Une femme sur le trottoir observe un camion de pompier et une ambulance au milieu d'une rue.

En Nouvelle-Écosse, ce sont souvent les pompiers qui arrivent les premiers sur les lieux d'une urgence médicale.

Photo : Radio-Canada / CBC / Craig Paisley

Radio-Canada

En Nouvelle-Écosse, certaines brigades de pompiers passent plus de temps à répondre à des urgences médicales qu'à combattre des feux. Cela commence à peser lourd sur des services d'incendies, surtout en milieu rural.

C’est que les pompiers répondent de plus en plus à des appels médicaux d'urgence.

Selon l'Association des services d'incendie de la Nouvelle-Écosse, qui représente les 273 services d’incendie de la province, les urgences médicales représentent maintenant environ 30 % des appels auxquels répondent les pompiers à l'échelle provinciale. Ce sont huit services d’incendie sur dix qui sont aptes à répondre à des urgences médicales.

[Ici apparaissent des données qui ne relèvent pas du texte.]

Lemma value_of_computed l values x : computed l values -> x ∈ ids l -> exists v, value_of values x = Ok v /\ is_word v.
Proof. intros H Hx. destruct (H x Hx) as (v & Hv & ?). unfold value_of. rewrite Hv. by exists v. Qed.

Lemma computed_insert l n v values : computed l values -> is_word v -> computed (l ++ [n]) (<[dn_id n := v]> values).
Proof.
  intros H Hv x Hx. destruct (decide (x = dn_id n)) as [->|Hne].
  - exists v. by rewrite lookup_insert_eq.
  - rewrite lookup_insert_ne by done. apply H. rewrite map_app in Hx. apply elem_of_app in Hx as [Hx|Hx]; [done|].
    by apply list_elem_of_singleton in Hx.
Qed.

Lemma bin_value_word o a b : is_word a -> is_word b -> is_word (bin_value o a b).
Proof. intros. destruct o; cbn [bin_value]; [apply u32_word| |apply u32_word]. unfold is_word in *. lia. Qed.
Lemma imm_value_word o a imm : is_word (imm_value o a imm).
Proof. destruct o; cbn [imm_value]; [apply u32_word|]. destruct (_ <=? _); unfold is_word; rewrite MASK_eq; lia. Qed.

Lemma oracle_node_value d c o l n values output :
  affine_ok (dc_affine d) -> reach (af_input_stride (dc_affine d)) c n -> (c, o) ∈ points (dc_affine d) -> node_ok (dc_schema d) n ->
  is_store n = false -> (forall x, x ∈ dependencies n -> x ∈ ids l) -> computed l values ->
  exists v, oracle_node words c (af_input_stride (dc_affine d)) o (values, output) n = Ok (<[dn_id n := v]> values, output) /\ is_word v.
Proof.
  intros Ha Hw Hp Hn Hs Hdep Hv. destruct n as [id [a|op x y|op x imm|x]]; [..|discriminate Hs];
    cbn [oracle_node dn_op dn_id]; unfold dependencies in Hdep; cbn [dn_op] in Hdep.
  - destruct (node_address_window d a id c o Ha Hw Hn Hp) as (i & -> & Hi). cbn [bind].
    destruct (py_index_Ok words i) as (w & -> & Hx); [lia|]. exists w. split; [done|].
    rewrite Forall_lookup in Hwords. eauto.
  - destruct (value_of_computed l values x) as (va & -> & ?); [done|apply Hdep; left|].
    destruct (value_of_computed l values y) as (vb & -> & ?); [done|apply Hdep; right; left|].
    eexists. split; [reflexivity|]. by apply bin_value_word.
  - destruct (value_of_computed l values x) as (va & -> & ?); [done|apply Hdep; left|].
    eexists. split; [reflexivity|]. apply imm_value_word.
Qed.

Lemma oracle_values d c o l output :
  affine_ok (dc_affine d) -> Forall (reach (af_input_stride (dc_affine d)) c) l -> (c, o) ∈ points (dc_affine d) -> Forall (node_ok (dc_schema d)) l ->
  Forall (fun n => is_store n = false) l -> ordered l ->
  exists values, foldM (oracle_node words c (af_input_stride (dc_affine d)) o) (∅, output) l = Ok (values, output) /\ computed l values.
Proof.
  intros Ha Hw Hp. revert Hw. induction l as [|n l IH] using rev_ind; intros Hw Hn Hs Ho.
  - exists ∅. split; [done|]. intros x Hx. by apply elem_of_nil in Hx.
  - apply Forall_app in Hw as [Hw [Hw1 _]%Forall_cons]. apply Forall_app in Hn as [Hn [Hn1 _]%Forall_cons]. apply Forall_app in Hs as [Hs [Hs1 _]%Forall_cons].
    destruct IH as (values & Hf & Hc); [done|done|done|by eapply ordered_prefix|].
    destruct (oracle_node_value d c o l n values output) as (v & Hv & Hwv); try done.
    { intros x Hx. by eapply (Ho l n []). }
    exists (<[dn_id n := v]> values). rewrite foldM_app, Hf. cbn [bind foldM]. rewrite Hv. cbn [bind].
    split; [done|]. by apply computed_insert.
Qed.

Definition output_ok (output : list Z) : Prop := length output = 256%nat /\ Forall is_word output.
(** ** Examples and witnesses *)

Example compared_pipeline : (let r := compare_example id clean_disk "cat docs/a.txt | uniq > b" in (verdict r, lstat r.1 ["b"])) =
  (Ok (true, true, [], "executed", "executed"), Some (EFile [104; 105])).
Proof. vm_compute. reflexivity. Qed.
(** A tool that prints where it runs never agrees with itself. *)
Example stage_path_shown : verdict (compare_example id clean_disk "pwd") = Ok (false, false, ["stdout"], "executed", "executed").
Proof. vm_compute. reflexivity. Qed.
(** A hidden entry at the root of the workspace. *)
Example hidden_entry : verdict (compare_example id (put_entry clean_disk [".git"] EDir) "echo x") = Ok (false, false, [], "invalid-mutation", "invalid-mutation").
Proof. vm_compute. reflexivity. Qed.
(** A copy into a new directory, after [|||], is ready before the directory is
    made; the order of the pool decides whether it works. *)
Example fanout_races :
  let source := "mkdir new ; cp docs/a.txt new/b ||| cp docs/a.txt new/c" in
  verdict (compare_example id clean_disk source) = Ok (true, true, [], "executed", "executed") /\
  verdict (compare_example (@rev _) clean_disk source) = Ok (false, false, ["stderr"; "status"; "outputs"], "executed", "invalid-mutation").
Proof. split; vm_compute; reflexivity. Qed.

Definition fanout_program : command_program := Eval vm_compute in
  match compile plain_tools quiet_os example_workspace clean_disk default_policy "echo a > x ||| echo b > y" with
  | Ok p => p | Err _ => CommandGraphProgram "" "" [] [] [] [] default_policy [] "" end.
Lemma fanout_validates : validate fanout_program = Ok tt.
Proof. vm_compute. reflexivity. Qed.
Lemma fanout_streams : Forall stream_ok (cg_nodes fanout_program).
Proof. repeat constructor; intros [=]. Qed.

(** An [echo] into a new file of the stage's root. *)
Definition echoes (n : command_node) (file : string) : Prop :=
  executable plain_tools (nd_tool n) = Ok "/usr/bin/echo" /\ nd_path_indices n = [] /\ tl_adapter (nd_tool n) = "direct-argv" /\
  nd_stdin_file n = None /\ nd_stdout_file n = Some ("/" +:+ file) /\ stage_path ("/" +:+ file) = Ok [file] /\ (length (ascii_bytes (String.concat " " (nd_argv n))) <= 10)%nat.
Lemma echo_runs n file : echoes n file -> exists oc data, forall root t stdin,
  run_node plain_tools example_processes default_policy root n t stdin =
    match t !! [file] with Some _ => fail ("output collision: " +:+ ("/" +:+ file)) | None => Ok (oc, [], <[[file] := EFile data]> t) end.
Proof.
  intros (H1 & H2 & H3 & H4 & H5 & H6 & H7). eexists _, _. intros root t stdin. unfold run_node. rewrite H1. cbn [bind].
  unfold process_argv. rewrite H2, H3. cbn [foldM bind]. change (String.eqb "direct-argv" "shasum-a-256") with false. cbn iota. cbn [bind]. rewrite H4, H5. cbn [bind prepare_output]. rewrite H6. cbn [bind].
  destruct (t !! [file]) eqn:Et; cbn [is_Some_b]; [done|]. change (make_parents t (parent [file])) with (Ok t). cbn [bind].
  unfold example_processes, example_spawn. cbn [px_spawn px_rewrite px_render]. rewrite !(proj2 (Z.ltb_ge _ _)) by (cbn [po_max_capture_bytes default_policy]; unfold MAX_CAPTURE_BYTES; cbn [length]; lia).
  cbn [orb bind Z.eqb String.eqb]. change (String.eqb "executed" "executed") with true. cbn iota. cbn [bind]. unfold write_staged. rewrite Et. cbn [bind]. reflexivity.
Qed.
Lemma fanout_nodes : exists a b, cg_nodes fanout_program = [a; b] /\ echoes a "x" /\ echoes b "y".
Proof. eexists _, _. split; [reflexivity|]. split; (split_and!; vm_compute; first [reflexivity|lia]). Qed.
Lemma fanout_pair n m : n ∈ cg_nodes fanout_program -> m ∈ cg_nodes fanout_program ->
  (exists f, echoes n f) /\ (n <> m -> exists f g, f <> g /\ echoes n f /\ echoes m g).
Proof.
  destruct fanout_nodes as (a & b & Hnodes & Ha & Hb). rewrite Hnodes. clear Hnodes. rewrite !elem_of_cons, !elem_of_nil.
  assert (Hxy : "x" <> "y") by discriminate. assert (Hyx : "y" <> "x") by discriminate.
  intros [-> |[-> |[]]] [-> |[-> |[]]]; (split; [eexists; eassumption|]); intros Hne; try (by destruct (Hne eq_refl)); eexists _, _; (split; [|split; eassumption]); assumption.
Qed.
Lemma echoes_commute n m f g root : echoes n f -> echoes m g -> f <> g -> commute (run_node plain_tools example_processes default_policy root) n m.
Proof.
  intros (oc & data & Hn)%echo_runs (oc' & data' & Hm)%echo_runs Hfg t sn sm r. rewrite Hn, Hm.
  assert (Hne : [f] <> [g]) by congruence.
  destruct (t !! [f]) eqn:Ef, (t !! [g]) eqn:Eg; cbn [bind]; rewrite ?Hn, ?Hm, ?lookup_insert_ne by done; rewrite ?Ef, ?Eg; cbn [bind]; try done.
  by rewrite insert_insert_ne.
Qed.
Definition fanout_compared : res (execution_outcome * execution_outcome * tree) :=
  compare_runs plain_tools example_processes id (@rev _) example_workspace "/tmp/x/direct" "/tmp/x/graph" clean_disk fanout_program "direct-first".

Lemma executors_return_witness :
  let run := run_node plain_tools example_processes default_policy "/tmp/x/graph" in
  execution_ok run fanout_program (direct_execute run id fanout_program ∅ ∅) /\ execution_ok run fanout_program (graph_execute run id fanout_program ∅ ∅).
Proof. apply (executors_return _ id fanout_program ∅ ∅); [done|exact fanout_validates]. Defined.

Lemma comparison_agrees_witness : exists direct graph stage, fanout_compared = Ok (direct, graph, stage) /\ differences direct graph = [].
Proof.
  assert (H : exists direct graph stage, fanout_compared = Ok (direct, graph, stage)) by (do 3 eexists; vm_compute; reflexivity).
  destruct H as (direct & graph & stage & H). exists direct, graph, stage. split; [done|].   apply (comparison_agrees plain_tools example_processes id (@rev _) example_workspace "/tmp/x/direct" "/tmp/x/graph" clean_disk fanout_program "direct-first" direct graph stage); [done| |exact fanout_streams| | |exact H].
  - intros l. symmetry. apply Permutation_rev.
  - change (cg_policy fanout_program) with default_policy. intros n t stdin Hn. destruct (fanout_pair n n Hn Hn) as [[f (oc & data & Hr)%echo_runs] _]. rewrite !Hr. reflexivity.
  - change (cg_policy fanout_program) with default_policy. intros n m Hn Hm [Hne _]. destruct (fanout_pair n m Hn Hm) as [_ Hp]. destruct (Hp Hne) as (f & g & Hfg & Hf & Hg).
    exact (echoes_commute n m f g _ Hf Hg Hfg).
Defined.
(* ===== verification/Tiling.v ===== *)
(** * Whole grids on the graph device ([raveil/project_tiling.py], [raveil/grid_kernel.py])

    A kernel over a grid of at most 64 by 64 words is compiled once for the
    device's 16 by 16 tile; every tile gets its 18 by 18 halo as an input
    document, and the checked outputs of the tiles are assembled and compared with
    an untiled evaluation. A tile's device run is represented by the words it
    returns, which are checked against the device's oracle as [_child] does. The
    fixed 32 by 32 five-point grid of the first plan schema is here as well. *)

From S2P Require Import Prelude PyValue Json Project AffineFold FoldWire Sha256 DeviceProgram Grid.
From Stdlib Require Import Ascii.

(** ** Kernels *)

(** [except (TypeError, KeyError, IndexError)] of [project_graph.compile_graph] *)
Definition malformed_graph {A} (r : res A) : res A :=
  match r with Err (TypeError | KeyError | IndexError) => fail "malformed Graph descriptor" | r => r end.

(** [graph_device_dynamic._profile_for] *)
Definition profile_for (a : affine) : res unit :=
  let known := ((af_rows a =? 16) && (af_columns a =? 16) && (af_input_stride a =? 18) && (af_output_stride a =? 16)) ||
               ((af_rows a =? 8) && (af_columns a =? 8) && (af_input_stride a =? 10) && (af_output_stride a =? 8)) in
  raise_if negb known with "dynamic request must use the baseline or compact affine profile" in Ok tt.

(** [project_graph.compile_graph] *)
Definition compile_graph (value : dict) : res program :=
  malformed_graph (let* p := compile_descriptor value in let* _ := profile_for (pg_affine p) in Ok p).

Definition KERNEL : string := "raveil.grid-kernel/v1".
Definition device_tile : affine := Affine 16 16 18 16.
Definition kernel_descriptor (graph_id nodes : pyval) : dict :=
  [("schema", VStr "raveil.graph-device-dag/v5"); ("graph_id", graph_id); ("affine", affine_val device_tile); ("nodes", nodes)].

(** [compile_kernel] *)
Definition compile_kernel (raw : string) : res dict :=
  raise_if 16384 <? Z.of_nat (String.length raw) with "kernel exceeds 16 KiB" in
  let* value := composition_json raw in
  match value with
  | VDict d =>
      raise_if negb (keys_are d ["schema"; "graph_id"; "nodes"]) || negb (is_str (default VNone (dget "schema" d)) KERNEL)
      with "expected exact grid-kernel/v1 schema" in
      let* graph_id := dsub d "graph_id" in let* nodes := dsub d "nodes" in
      let descriptor := kernel_descriptor graph_id nodes in
      let* _ := compile_graph descriptor in Ok descriptor
  | _ => fail "expected composition object"
  end.

(** ** The untiled evaluation *)

(** [evaluate]: the memo after it, and the value; the nodes of an admitted
    descriptor have no selector addresses, and its store is no operand. *)
Fixpoint evaluate (load : Z -> Z -> res Z) (nodes : list dnode) (fuel : nat) (memo : gmap string Z) (identity : string)
    : res (gmap string Z * Z) :=
  match fuel with
  | O => Err OutOfFuel
  | S fuel =>
      match memo !! identity with
      | Some v => Ok (memo, v)
      | None =>
          let* n := from_option_err KeyError (find_node identity nodes) in
          let* ' (memo, value) :=
            match dn_op n with
            | DLoad (ARelative row_delta column_delta) => let* v := load row_delta column_delta in Ok (memo, v)
            | DLoad (ASelector _) => Err TypeError
            | DBin o x y =>
                let* ' (memo, a) := evaluate load nodes fuel memo x in
                let* ' (memo, b) := evaluate load nodes fuel memo y in
                Ok (memo, match o with DAdd => a + b | DMul => a * b | DMax => Z.max a b end)
            | DImm o x immediate =>
                let* ' (memo, a) := evaluate load nodes fuel memo x in
                Ok (memo, match o with DAddImm => a + immediate | DGeImm => if immediate <=? a then 1 else 0 end)
            | DStore x => let* _ := evaluate load nodes fuel memo x in Err KeyError
            end in
          let value := Z.land value MASK in
          Ok (<[identity := value]> memo, value)
      end
  end.

Definition store_input (nodes : list dnode) : res string :=
  match list.last nodes with Some (DNode _ (DStore x)) => Ok x | _ => Err KeyError end.

(** One output word: an operand chain visits every node at most once. *)
Definition cell_reference (g : grid) (mode : boundary) (nodes : list dnode) (x : string) (row column : Z) : res Z :=
  let* ' (_, value) := evaluate (fun dr dc => oracle_sample g (row + dr) (column + dc) mode) nodes (S (length nodes)) ∅ x in Ok value.

(** [grid_kernel.reference] *)
Definition kernel_reference (g : grid) (value : dict) (mode : boundary) : res (list Z) :=
  let* _ := compile_graph value in
  let* d := validate_descriptor value in
  let* x := store_input (dc_nodes d) in
  traverse (fun rc => cell_reference g mode (dc_nodes d) x rc.1 rc.2) (coordinates (gr_rows g) (gr_columns g)).

(** ** Tiles as documents *)

Definition GRAPH_INPUT : string := "raveil.graph-input/v1".
Definition tile_doc (words : list Z) : pyval := VDict [("schema", VStr GRAPH_INPUT); ("words", words_val words)].

(** [project_graph.input_bytes] and [struct.unpack] of what it returns: the words. *)
Definition graph_input_words (payload : string) : res (list Z) :=
  raise_if 65536 <? Z.of_nat (String.length payload) with "Graph input exceeds 64 KiB" in
  let* value := json_loads (Hooks false "duplicate Graph input field") payload in
  match value with
  | VDict d =>
      raise_if negb (keys_are d ["schema"; "words"]) || negb (is_str (default VNone (dget "schema" d)) GRAPH_INPUT)
      with "Graph input must be an exact raveil.graph-input/v1 object" in
      match dget "words" d with
      | Some (VList l) =>
          raise_if negb (length l =? 324)%nat with "Graph input needs exactly 324 uint32 words" in
          from_option_err (ValueError "Graph input words must be uint32 integers") (mapM (int_in 0 0xffffffff) l)
      | _ => fail "Graph input needs exactly 324 uint32 words"
      end
  | _ => fail "Graph input must be an exact raveil.graph-input/v1 object"
  end.

(** ** The fixed five-point grid of the first plan schema *)

Definition TILING_INPUT : string := "raveil.grid-input/v1".
Definition ORIGINS : list (Z * Z) := [(0, 0); (0, 16); (16, 0); (16, 16)].

(** [project_tiling.graph_input_words] *)
Definition fixed_words (raw : string) : res (list Z) :=
  raise_if 65536 <? Z.of_nat (String.length raw) with "grid input exceeds64 KiB" in
  let* value := composition_json raw in
  match value with
  | VDict d =>
      raise_if negb (keys_are d ["schema"; "rows"; "columns"; "words"]) ||
               negb (is_str (default VNone (dget "schema" d)) TILING_INPUT)
      with "expected exact grid input schema" in
      let* rows := dsub d "rows" in let* columns := dsub d "columns" in
      match int_in 32 32 rows, int_in 32 32 columns with
      | Some _, Some _ =>
          match dget "words" d with
          | Some (VList l) =>
              raise_if negb (length l =? 1024)%nat with "grid requires1024 uint32 words" in
              from_option_err (ValueError "grid requires1024 uint32 words") (mapM (int_in 0 0xffffffff) l)
          | _ => fail "grid requires1024 uint32 words"
          end
      | _, _ => fail "tiling requires exactly32x32"
      end
  | _ => fail "expected composition object"
  end.

Definition load_node (label : string) (row column : Z) : pyval :=
  VDict [("id", VStr label); ("op", VStr "LOAD_U32"); ("address", VDict [("row_delta", VInt row); ("column_delta", VInt column)])].
Definition sum_node (id x y : string) : pyval := VDict [("id", VStr id); ("op", VStr "ADD_U32"); ("inputs", VList [VStr x; VStr y])].

(** [project_tiling.descriptor] *)
Definition fixed_descriptor : dict :=
  [("schema", VStr "raveil.graph-device-dag/v2"); ("graph_id", VStr "tiled-five-point"); ("affine", affine_val device_tile);
   ("nodes", VList [load_node "center" 0 0; load_node "north" (-1) 0; sum_node "sum1" "center" "north"; load_node "south" 1 0;
      sum_node "sum2" "sum1" "south"; load_node "west" 0 (-1); sum_node "sum3" "sum2" "west"; load_node "east" 0 1; sum_node "sum4" "sum3" "east";
      VDict [("id", VStr "store"); ("op", VStr "STORE_U32"); ("input", VStr "sum4")]])].

(** [tile_words]: the words of the tile at [ORIGINS[slot]]. *)
Definition tile_words (words : list Z) (slot : Z) : res (list Z) :=
  let* ' (row, col) := py_index ORIGINS slot in
  let* rows := traverse (fun r => traverse (fun k =>
      if bool_decide (0 <= r < 32) && bool_decide (0 <= k < 32) then py_index words (r * 32 + k) else Ok 0)
      (zrange (col - 1) (col + 17))) (zrange (row - 1) (row + 17)) in
  Ok (concat rows).

(** [global_reference] at a cell *)
Definition global_cell (words : list Z) (rc : Z * Z) : res Z :=
  let '(row, col) := rc in
  let index := row * 32 + col in
  let add (cond : bool) (i total : Z) := if cond then let* w := py_index words i in Ok (total + w) else Ok total in
  let* total := py_index words index in
  let* total := add (negb (row =? 0)) (index - 32) total in
  let* total := add (row <? 31) (index + 32) total in
  let* total := add (negb (col =? 0)) (index - 1) total in
  let* total := add (col <? 31) (index + 1) total in
  Ok (Z.land total MASK).
Definition global_reference (words : list Z) : res (list Z) := traverse (global_cell words) (coordinates 32 32).

(** ** Plans *)

(** A plan with the documents frozen next to it; [ti_fixed] is the first schema. *)
Record tiling := Tiling {
  ti_fixed : bool; ti_grid : grid; ti_boundary : boundary; ti_descriptor : dict; ti_layout : list grid_tile; ti_tiles : list string }.

(** [_filename] *)
Definition tiling_filename (v : pyval) : res string :=
  match v with
  | VStr s =>
      let n := String.length s in
      raise_if negb (String.eqb (String.substring (n - 5) 5 s) ".json") || (n <? 5)%nat with "tiling input must be a JSON filename inside inputs/" in
      let* _ := Project.name (VStr (String.substring 0 (n - 5) s)) in Ok s
  | _ => fail "tiling input must be a JSON filename inside inputs/"
  end.

(** [_planned], without the digests that the plan repeats: the kernel with its
    file name, when there is one. *)
Definition planned (input_file : pyval) (raw : string) (kernel : option (pyval * string)) (boundary : pyval) : res tiling :=
  let* mode := boundary_of boundary in
  match kernel with
  | Some (kernel_file, kernel_raw) =>
      let* g := read_input raw in
      let* descriptor := compile_kernel kernel_raw in
      let tiles := layout (gr_rows g) (gr_columns g) in
      let* texts := traverse (fun t => let* words := halo g (tl_row t) (tl_column t) mode in encoded (tile_doc words)) tiles in
      let* _ := tiling_filename input_file in
      let* _ := tiling_filename kernel_file in
      let* _ := traverse graph_input_words texts in
      Ok (Tiling false g mode descriptor tiles texts)
  | None =>
      raise_if negb (bool_decide (mode = BZero)) with "legacy fixed grid requires zero boundary and no kernel" in
      let* words := fixed_words raw in
      let* texts := traverse (fun slot => let* words := tile_words words slot in encoded (tile_doc words)) (zseq 4) in
      let* _ := compile_graph fixed_descriptor in
      let* _ := tiling_filename input_file in
      let* _ := traverse graph_input_words texts in
      Ok (Tiling true (Grid 32 32 words) mode fixed_descriptor
            (map (fun srk : Z * (Z * Z) => GridTile srk.1 srk.2.1 srk.2.2 16 16) (enumerate ORIGINS)) texts)
  end.

(** ** Assembly *)

(** [_child]: the words of a tile's run, which must be the oracle's. *)
Definition child_values (value : dict) (tile : string) (output : list Z) : res (list Z) :=
  let* packed := graph_input_words tile in
  let* expected := graph_oracle value packed in
  raise_if negb (bool_decide (output = expected)) with "child output differs from independent oracle" in
  raise_if negb (length output =? 256)%nat with "tile output size differs" in
  Ok output.

(** One word of a tile. *)
Definition place_value (columns : Z) (t : grid_tile) (values : list Z) (result : list (option Z)) (rc : Z * Z) : res (list (option Z)) :=
  let '(r, column) := rc in
  let index := (tl_row t + r) * columns + tl_column t + column in
  let* old := py_index result index in
  raise_if is_Some_b old with "tile outputs overlap" in
  let* w := py_index values (r * 16 + column) in
  py_set result index (Some w).

(** One iteration of [for slot, entry in enumerate(children)]. *)
Definition place_child (p : tiling) (result : list (option Z)) (ct : list Z * (grid_tile * string)) : res (list (option Z)) :=
  let '(output, (t, tile)) := ct in
  let* values := child_values (ti_descriptor p) tile output in
  foldM (place_value (gr_columns (ti_grid p)) t values) result (coordinates (tl_rows t) (tl_columns t)).

(** The reference of a plan's schema. *)
Definition plan_reference (p : tiling) : res (list Z) :=
  if ti_fixed p then global_reference (gr_words (ti_grid p)) else kernel_reference (ti_grid p) (ti_descriptor p) (ti_boundary p).

(** [_assembled]: the words, of the outputs of the tiles' runs in order. *)
Definition assembled (p : tiling) (children : list (list Z)) : res (list Z) :=
  raise_if negb (length children =? length (ti_tiles p))%nat with "assembly requires all complete children" in
  let g := ti_grid p in
  let* result := foldM (place_child p) (replicate (Z.to_nat (gr_rows g * gr_columns g)) None) (zip children (zip (ti_layout p) (ti_tiles p))) in
  let* expected := plan_reference p in
  raise_if negb (bool_decide (result = map Some expected)) with "assembled output differs from full-grid reference" in
  Ok expected.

Le président de l'association, Jim Roper, dit que souvent, les pompiers peuvent se rendre beaucoup plus rapidement sur les lieux d'une urgence en raison du nombre de leurs effectifs. Il n’y a que 63 bases paramédicales des services de santé d’urgence (Emergency Health Services, ou EHS) à travers la province.

Le directeur des opérations provinciales pour EHS, Jeff Fraser, indique de son côté que l'aide des pompiers est essentielle parce que les appels médicaux d'urgence augmentent année après année.

Portrait de Jeff Fraser en uniforme d'ambulancier.

Jeff Fraser, directeur des opérations provinciales pour Emergency Health Services (EHS).

Photo : CBC/Jean Laroche

Cette hausse s'explique selon lui par le vieillissement de la population, les fermetures ponctuelles de salles d'urgences par manque de personnel et le temps passé par les ambulanciers dans les salles d'urgences engorgées.

Dans la grande région d’Halifax, le nombre d’urgences médicales auxquelles le service d’incendie a répondu est passé de 1160 en 2014, à 2724 quatre ans plus tard.

La tâche commence à peser lourd, surtout sur les services de pompiers volontaires.

Le chef pompier du service d'incendies de Tatamagouche, Mark Langille, affirme que son équipe est parfois épuisée par le grand nombre d'appels médicaux et sent qu'elle n'accomplit pas sa mission première : combattre des feux.

Ambulance stationnée.

Une ambulance en Nouvelle-Écosse.

Photo : Radio-Canada / Frédéric Wolf

Les services ambulanciers EHS indiquent travailler avec la province pour établir un nouveau plan de réponse pour les 10 prochaines années afin de mieux répondre à la demande grandissante.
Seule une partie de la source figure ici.